What you need to do
Transcribe, word for word and without additions, each line below from the one containing "swap_out_calc p ins" through the one containing "swap_in_books p c", both ends included.
____________
(* ===== verification/GammProps.v ===== *)
(** The contracts of a constant function market pool, one for the router and one for its books; and that the
    gamm keeper, with pools that keep the first, keeps the contract the router relies on. *)
From stdpp Require Import prelude strings list gmap.
From S2P Require Import Prelude.
From S2P Require Import GoBig.
From S2P Require Import SdkDec.
From S2P Require Import Decimal.
From S2P Require Import SdkCoins.
From S2P Require Import GoState.
From S2P Require Import CLPool.
From S2P Require Import PoolManager.
From S2P Require Import PoolRouter.
From S2P Require Import Stableswap.
From S2P Require Import Gamm.
From S2P Require Import GammModule.
Local Open Scope Z_scope.

Module GammProps.
Import Gamm.
Import GammModule.

(** *** Coins *)

(** Coins as the SDK calls them valid, but for their order: distinct denominations, positive amounts. *)
Definition valid (c : coin.Coins) : Prop :=
  NoDup (coin.Denom <$> c) ∧ Forall (λ x, 0 < SdkInt.i (coin.Amount x)) c.
(** The constructors return valid coins, and drop a coin only if its amount is zero. *)
Class ValidLaws (C : coin.CoinOps) (PC : pool_coins.PoolCoins) : Prop := {
  NewCoins_single c l : coin.NewCoins [c] = Ok l → l = [c] ∨ l = [];
  Add_valid a b r : valid a → valid b → coin.Add a b = Ok r → valid r;
  Sub_valid a b r : valid a → pool_coins.Sub a b = Ok r → valid r;
  DenomsSubsetOf_spec a b d :
    pool_coins.DenomsSubsetOf a b = true → d ∈ coin.Denom <$> a → d ∈ coin.Denom <$> b;
  MaxSortable_nonneg : 0 ≤ Dec.i pool_coins.LegacyMaxSortableDec;
}.

Lemma valid_amt c d : valid c → 0 ≤ coin.amt d c.
Proof.
  intros [_ Hc]. unfold coin.amt. apply ZSums.sumZ_nonneg. intros x Hx. rewrite Forall_forall in Hc.
  specialize (Hc _ Hx). cbn in Hc. case_bool_decide; lia.
Qed.
Lemma valid_single c : 0 < SdkInt.i (coin.Amount c) → valid [c].
Proof. intros Hc. split; [apply NoDup_singleton|by apply Forall_singleton]. Qed.

(** *** Pools *)

Section pools.
  Context {P : Type} {PI : CFMMPoolI P}.

(** What no operation changes, and the same pool with other coins and shares. *)
Definition same_pool (p p' : P) : Prop := GetId p' = GetId p ∧ GetAddress p' = GetAddress p.
Definition shares (p : P) : Z := SdkInt.i (GetTotalShares p).
Definition holds (p : P) (d : string) : Z := coin.amt d (PoolLiquidity p).

(** Calculations say what the operations do, and operations return the pool they were called on; poking a
    pool changes weights only.  This is what the router relies on. *)
Class CFMMLaws : Prop := {
  swap_out_calc p ins d fee out p' : SwapOutAmtGivenIn p ins d fee = Ok (out, p') → PoolCalcOutAmtGivenIn p ins d fee = Ok out;
  swap_in_calc p outs d fee tin p' : SwapInAmtGivenOut p outs d fee = Ok (tin, p') → PoolCalcInAmtGivenOut p outs d fee = Ok tin;
  calc_in_gives p outs d fee c : PoolCalcInAmtGivenOut p outs d fee = Ok c → coin.Denom c = d;
  calc_out_gives p ins d fee c : PoolCalcOutAmtGivenIn p ins d fee = Ok c → coin.Denom c = d;
  calc_out_one p d fee c : PoolCalcOutAmtGivenIn p [] d fee ≠ Ok c;
  calc_in_one p d fee c : PoolCalcInAmtGivenOut p [] d fee ≠ Ok c;
  swaps_same p p' :
    (∃ ins d fee out, SwapOutAmtGivenIn p ins d fee = Ok (out, p')) ∨
    (∃ outs d fee tin, SwapInAmtGivenOut p outs d fee = Ok (tin, p')) → same_pool p p';
  poke_same t p : same_pool p (PokePool t p) ∧ shares (PokePool t p) = shares p ∧
    PoolLiquidity (PokePool t p) = PoolLiquidity p;
}.
(** Books: the pool counts what comes in and goes out.  Stableswap pools do (StableLaws).  Balancer pools do
    not keep [swap_out_books] when a swap empties a reserve: [applySwap] of balancer/pool.go then leaves the
    old reserve on record, because [sdk.NewCoins] drops the coin with amount zero. *)
Class CFMMBooks : Prop := {
  books_laws :: CFMMLaws;
  swap_out_books p c d fee out p' :
    valid (PoolLiquidity p) → SwapOutAmtGivenIn p [c] d fee = Ok (out, p') → 0 < SdkInt.i (coin.Amount c) →
    same_pool p p' ∧ shares p' = shares p ∧ valid (PoolLiquidity p') ∧
    ∀ e, holds p' e = holds p e + coin.amt e [c] - coin.amt e [out];
  swap_in_books p c d fee tin p' :
    valid (PoolLiquidity p) → SwapInAmtGivenOut p [c] d fee = Ok (tin, p') → 0 < SdkInt.i (coin.Amount tin) →
    same_pool p p' ∧ shares p' = shares p ∧ valid (PoolLiquidity p') ∧
    ∀ e, holds p' e = holds p e + coin.amt e [tin] - coin.amt e [c];
  join_books p ins fee n p' :
    valid (PoolLiquidity p) → valid ins →
    JoinPool p ins fee = Ok (n, p') ∨ PoolJoinPoolNoSwap p ins fee = Ok (n, p') →
    same_pool p p' ∧ shares p' = shares p + SdkInt.i n ∧ valid (PoolLiquidity p') ∧
    ∀ e, holds p' e ≤ holds p e + coin.amt e ins;
  exit_books p n fee out p' :
    valid (PoolLiquidity p) → PoolExitPool p n fee = Ok (out, p') →
    same_pool p p' ∧ shares p' = shares p - SdkInt.i n ∧ valid (PoolLiquidity p') ∧
    ∀ e, holds p' e = holds p e - coin.amt e out;
  extension_join p x n ins p' :
    asAmountOut p = Some x → valid (PoolLiquidity p) → valid ins → IncreaseLiquidity x n ins = Ok p' →
    same_pool p p' ∧ shares p' = shares p + SdkInt.i n ∧ valid (PoolLiquidity p') ∧
    ∀ e, holds p' e ≤ holds p e + coin.amt e ins;
  extension_exit p x c lim n p' :
    asAmountOut p = Some x → valid (PoolLiquidity p) → ExtExitSwapExactAmountOut x c lim = Ok (n, p') →
    same_pool p p' ∧ shares p' = shares p - SdkInt.i n ∧ valid (PoolLiquidity p') ∧
    ∀ e, holds p' e ≤ holds p e - coin.amt e [c];
  stableswap_same p q q' :
    asStableswap p = Some q → Stableswap.Id q' = Stableswap.Id q → Stableswap.Address q' = Stableswap.Address q →
    Stableswap.TotalShares q' = Stableswap.TotalShares q → Stableswap.PoolLiquidity q' = Stableswap.PoolLiquidity q →
    same_pool p (ofStableswap q') ∧ shares (ofStableswap q') = shares p ∧
    PoolLiquidity (ofStableswap q') = PoolLiquidity p;
}.
#[global] Instance same_pool_preorder : PreOrder same_pool.
Proof. split; [by intros p|]. intros p q r [] []. split; congruence. Qed.
End pools.
Arguments CFMMLaws P {PI}.
Arguments CFMMBooks P {PI}.

(** *** The gamm keeper as a module of the pool manager *)

Section lawful.
  Context {D : sdk.LegacyDec} {L : sdk.LegacyDecLaws D} {C : coin.CoinOps} {PC : pool_coins.PoolCoins}
    {VL : ValidLaws C PC} {A : addr.Addresses} {Bk : Bank} {P : Type} {PI : CFMMPoolI P} {PL : CFMMLaws P} {Re : Rest}.
Abbreviation S := (PoolManager.state GammWorld).

Lemma gamm_bank_Ok m (s : state P Balances) u s' :
  on_bank m s = Ok (u, s') → ∃ w, m (balances s) = Ok w ∧ s' = set_balances w s.
Proof. unfold on_bank. intros (w & Hw & [= <-])%bind_Ok. by exists w. Qed.

Lemma GetPoolAndPoke_Ok id (s : state P Balances) p s' :
  GetPoolAndPoke id s = Ok (p, s') → s' = s ∧ ∃ q, pools s !! id = Some q ∧ p = PokePool (now s) q.
Proof.
  unfold GetPoolAndPoke. intros H. run_gets H. cbn [Datatypes.id] in H.
  destruct (pools s !! id) as [q|]; [|done]. run_ret H. split; [done|]. by exists q.
Qed.

Lemma poke_id t p : GetId (PokePool t p) = GetId p.
Proof using PL. apply poke_same. Qed.

Lemma update_for_swap_Ok p sender tin tout (s : state P Balances) u s' :
  updatePoolForSwap p sender tin tout s = Ok (u, s') →
  ∃ a w1 w2, GetAddress p = Ok a ∧ SendCoins sender a [tin] (balances s) = Ok w1 ∧
    SendCoins a sender [tout] w1 = Ok w2 ∧ s' = set_balances w2 (set_pools (insert (GetId p) p) s).
Proof.
  unfold updatePoolForSwap, setPool. intros H. run H as [] s1 ->%st_modify_Ok. run_lift H as a Ha.
  run H as [] s2 (w1 & Hw1 & ->)%gamm_bank_Ok. apply gamm_bank_Ok in H as (w2 & Hw2 & ->). by exists a, w1, w2.
Qed.

Lemma SwapExactAmountIn_Ok sender p c d lim fee (s : state P Balances) n p' s' :
  SwapExactAmountIn sender p c d lim fee s = Ok ((n, p'), s') →
  ∃ out, SwapOutAmtGivenIn p [c] d fee = Ok (out, p') ∧ coin.Amount out = n ∧ coin.Denom c ≠ d ∧
    0 < SdkInt.i n ∧ SdkInt.i lim ≤ SdkInt.i n ∧ updatePoolForSwap p' sender c out s = Ok (tt, s').
Proof using L.
  unfold SwapExactAmountIn. intros H. run_require H as Hd. run_lift H as half Hh. run_require H as _.
  apply st_recovering_Ok in H. run_lift H as [out q] Hout. run_require H as Hpos. run_require H as Hlim.
  run H as [] s1 Hu. apply st_ret_Ok in H as [[= <- <-] <-]. exists out.
  rewrite sdk.IntIsPositive_spec in Hpos. rewrite sdk.IntLT_spec in Hlim.
  apply Z.ltb_lt in Hpos. apply negb_true_iff, Z.ltb_ge in Hlim. apply negb_true_iff, String.eqb_neq in Hd.
  by split_and!.
Qed.

Lemma SwapExactAmountOut_Ok sender p d lim c fee (s : state P Balances) n s' :
  SwapExactAmountOut sender p d lim c fee s = Ok (n, s') →
  ∃ tin p', SwapInAmtGivenOut p [c] d fee = Ok (tin, p') ∧ coin.Amount tin = n ∧ d ≠ coin.Denom c ∧
    0 < SdkInt.i n ∧ SdkInt.i n ≤ SdkInt.i lim ∧ updatePoolForSwap p' sender tin c s = Ok (tt, s').
Proof using L.
  unfold SwapExactAmountOut. intros H. run_require H as Hd. apply st_recovering_Ok in H.
  run H as l s1 Hl. assert (s1 = s) as ->.
  { unfold GetTotalPoolLiquidity, GetCFMMPool in Hl. run Hl as q s2 Hq. run Hq as q' s3 [-> _]%GetPoolAndPoke_Ok.
    run_require Hq as _. apply st_ret_Ok in Hq as [_ ->]. by apply st_ret_Ok in Hl as [_ ->]. }
  run_lift H as bal _. run_require H as _. run_lift H as [tin q] Hin. run_require H as Hpos. run_require H as Hlim.
  run H as [] s1 Hu. apply st_ret_Ok in H as [<- <-]. exists tin, q.
  rewrite sdk.IntLTE_spec in Hpos. rewrite sdk.IntGT_spec in Hlim.
  apply negb_true_iff, Z.leb_gt in Hpos. apply negb_true_iff, Z.ltb_ge in Hlim. apply negb_true_iff, String.eqb_neq in Hd.
  by split_and!.
Qed.

(** Two states agree on a pool if they store the same and the time is the same. *)
#[global] Program Instance gamm_agreement : PoolRouterProps.Agreement (Ch := gamm_chain (P := P)) := {|
  PoolRouterProps.agree id (s s' : S) :=
    pools (PoolManager.world s') !! id = pools (PoolManager.world s) !! id ∧
    now (PoolManager.world s') = now (PoolManager.world s);
  PoolRouterProps.filed (s : S) id := ∀ p, pools (PoolManager.world s) !! id = Some p → GetId p = id
|}.
Next Obligation. intros id. split; [by intros s|]. intros s t u [] []. split; congruence. Qed.
Next Obligation. intros id a m c s w (b & _ & [= <-])%bind_Ok. done. Qed.
Next Obligation. cbn. intros id s s' [E _] Hs p. rewrite E. apply Hs. Qed.
Next Obligation. done. Qed.

Lemma gamm_lookup id (s : S) pool :
  PoolManager.GetPool gammModule s id = Ok pool →
  ∃ q, pools (PoolManager.world s) !! id = Some q ∧ pool = inl (PokePool (now (PoolManager.world s)) q).
Proof.
  cbn. unfold asPool, ask_gamm, GetPool. intros (p & Hp & [= <-])%bind_Ok.
  apply bind_Ok in Hp as ([p' w] & (_ & q & Hq & ->)%GetPoolAndPoke_Ok & [= <-]). by exists q.
Qed.

(** What a swap writes: the pool under its id, and balances. *)
Lemma swap_frame p sender tin tout (s : S) u w :
  updatePoolForSwap p sender tin tout (PoolManager.world s) = Ok (u, w) →
  PoolRouterProps.same_config s (PoolManager.set_world w s) ∧
  ∀ id, id ≠ GetId p → PoolRouterProps.agree id s (PoolManager.set_world w s).
Proof.
  intros (a & w1 & w2 & _ & _ & _ & ->)%update_for_swap_Ok. split; [by split_and!|]. intros id Hid. cbn.
  split; [by apply lookup_insert_ne|done].
Qed.

Lemma calc_out_is_swap p c d fee out out' p' :
  Gamm.CalcOutAmtGivenIn p c d fee = Ok out → SwapOutAmtGivenIn p [c] d fee = Ok (out', p') → out = out'.
Proof using VL PL.
  unfold Gamm.CalcOutAmtGivenIn. intros (l & Hl & Hout)%bind_Ok Hs%swap_out_calc.
  apply NewCoins_single in Hl as [->| ->]; [congruence|by apply calc_out_one in Hout].
Qed.
Lemma calc_in_is_swap p c d fee tin tin' p' :
  Gamm.CalcInAmtGivenOut p c d fee = Ok tin → SwapInAmtGivenOut p [c] d fee = Ok (tin', p') → tin = tin'.
Proof using VL PL.
  unfold Gamm.CalcInAmtGivenOut. intros (l & Hl & Hin)%bind_Ok Hs%swap_in_calc.
  apply NewCoins_single in Hl as [->| ->]; [congruence|by apply calc_in_one in Hin].
Qed.

(** The gamm keeper keeps the contract of a pool module. *)
Lemma gamm_lawful : PoolRouterProps.Lawful gammModule.
Proof using L VL PL.
  split.
  - intros s id pool Hf (q & Hq & ->)%gamm_lookup. cbn. rewrite poke_id.
    by apply Hf.
  - cbn. intros s s' id [Hp Hn]. unfold asPool, ask_gamm, GetPool, GetPoolAndPoke, mbind, M_bind, gets. cbn.
    rewrite Hp, Hn. by destruct (pools (PoolManager.world s) !! id).
  - done.
  - intros sender pool c d lim fee s n s' Hg H. apply gamm_lookup in Hg as (q & Hq & ->). cbn in H.
    run_lift H as p [= Ep]. run H as [n' p'] s1 Hz. apply st_ret_Ok in H as [-> ->].
    apply st_zoom_Ok in Hz as (w & (out & Hout & <- & _ & _ & Hlim & Hu)%SwapExactAmountIn_Ok & ->).
    destruct (swap_frame _ _ _ _ _ _ _ Hu) as [Hc Ha]. split_and!; [done|done|..].
    + intros id Hid. apply Ha. cbn in Hid. rewrite Ep in Hid. assert (GetId p' = GetId p) as ->; [|done].
      apply swaps_same. left. by do 4 eexists.
    + cbn. rewrite Ep. intros out' Hout'. by rewrite (calc_out_is_swap _ _ _ _ _ _ _ Hout' Hout).
  - intros s pool out d fee c. cbn. destruct pool as [p|]; [|done]. cbn. intros (l & _ & Hc)%bind_Ok.
    by apply calc_in_gives in Hc.
  - intros sender pool d lim out fee s n s' Hg H. apply gamm_lookup in Hg as (q & Hq & ->). cbn in H.
    run_lift H as p [= <-].
    apply st_zoom_Ok in H as (w & (tin & p' & Hin & <- & _ & _ & Hlim & Hu)%SwapExactAmountOut_Ok & ->).
    destruct (swap_frame _ _ _ _ _ _ _ Hu) as [Hc Ha]. split_and!; [done|done|..].
    cbn. intros c Hcalc. by rewrite (calc_in_is_swap _ _ _ _ _ _ _ Hcalc Hin).
Qed.
End lawful.
End GammProps.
____________
Exercise answer
  swap_out_calc p ins d fee out p' : SwapOutAmtGivenIn p ins d fee = Ok (out, p') → PoolCalcOutAmtGivenIn p ins d fee = Ok out;
  swap_in_calc p outs d fee tin p' : SwapInAmtGivenOut p outs d fee = Ok (tin, p') → PoolCalcInAmtGivenOut p outs d fee = Ok tin;
  calc_in_gives p outs d fee c : PoolCalcInAmtGivenOut p outs d fee = Ok c → coin.Denom c = d;
  calc_out_gives p ins d fee c : PoolCalcOutAmtGivenIn p ins d fee = Ok c → coin.Denom c = d;
  calc_out_one p d fee c : PoolCalcOutAmtGivenIn p [] d fee ≠ Ok c;
  calc_in_one p d fee c : PoolCalcInAmtGivenOut p [] d fee ≠ Ok c;
  swaps_same p p' :
    (∃ ins d fee out, SwapOutAmtGivenIn p ins d fee = Ok (out, p')) ∨
    (∃ outs d fee tin, SwapInAmtGivenOut p outs d fee = Ok (tin, p')) → same_pool p p';
  poke_same t p : same_pool p (PokePool t p) ∧ shares (PokePool t p) = shares p ∧
    PoolLiquidity (PokePool t p) = PoolLiquidity p;
}.
(** Books: the pool counts what comes in and goes out.  Stableswap pools do (StableLaws).  Balancer pools do
    not keep [swap_out_books] when a swap empties a reserve: [applySwap] of balancer/pool.go then leaves the
    old reserve on record, because [sdk.NewCoins] drops the coin with amount zero. *)
Class CFMMBooks : Prop := {
  books_laws :: CFMMLaws;
  swap_out_books p c d fee out p' :
    valid (PoolLiquidity p) → SwapOutAmtGivenIn p [c] d fee = Ok (out, p') → 0 < SdkInt.i (coin.Amount c) →
    same_pool p p' ∧ shares p' = shares p ∧ valid (PoolLiquidity p') ∧
    ∀ e, holds p' e = holds p e + coin.amt e [c] - coin.amt e [out];
  swap_in_books p c d fee tin p' :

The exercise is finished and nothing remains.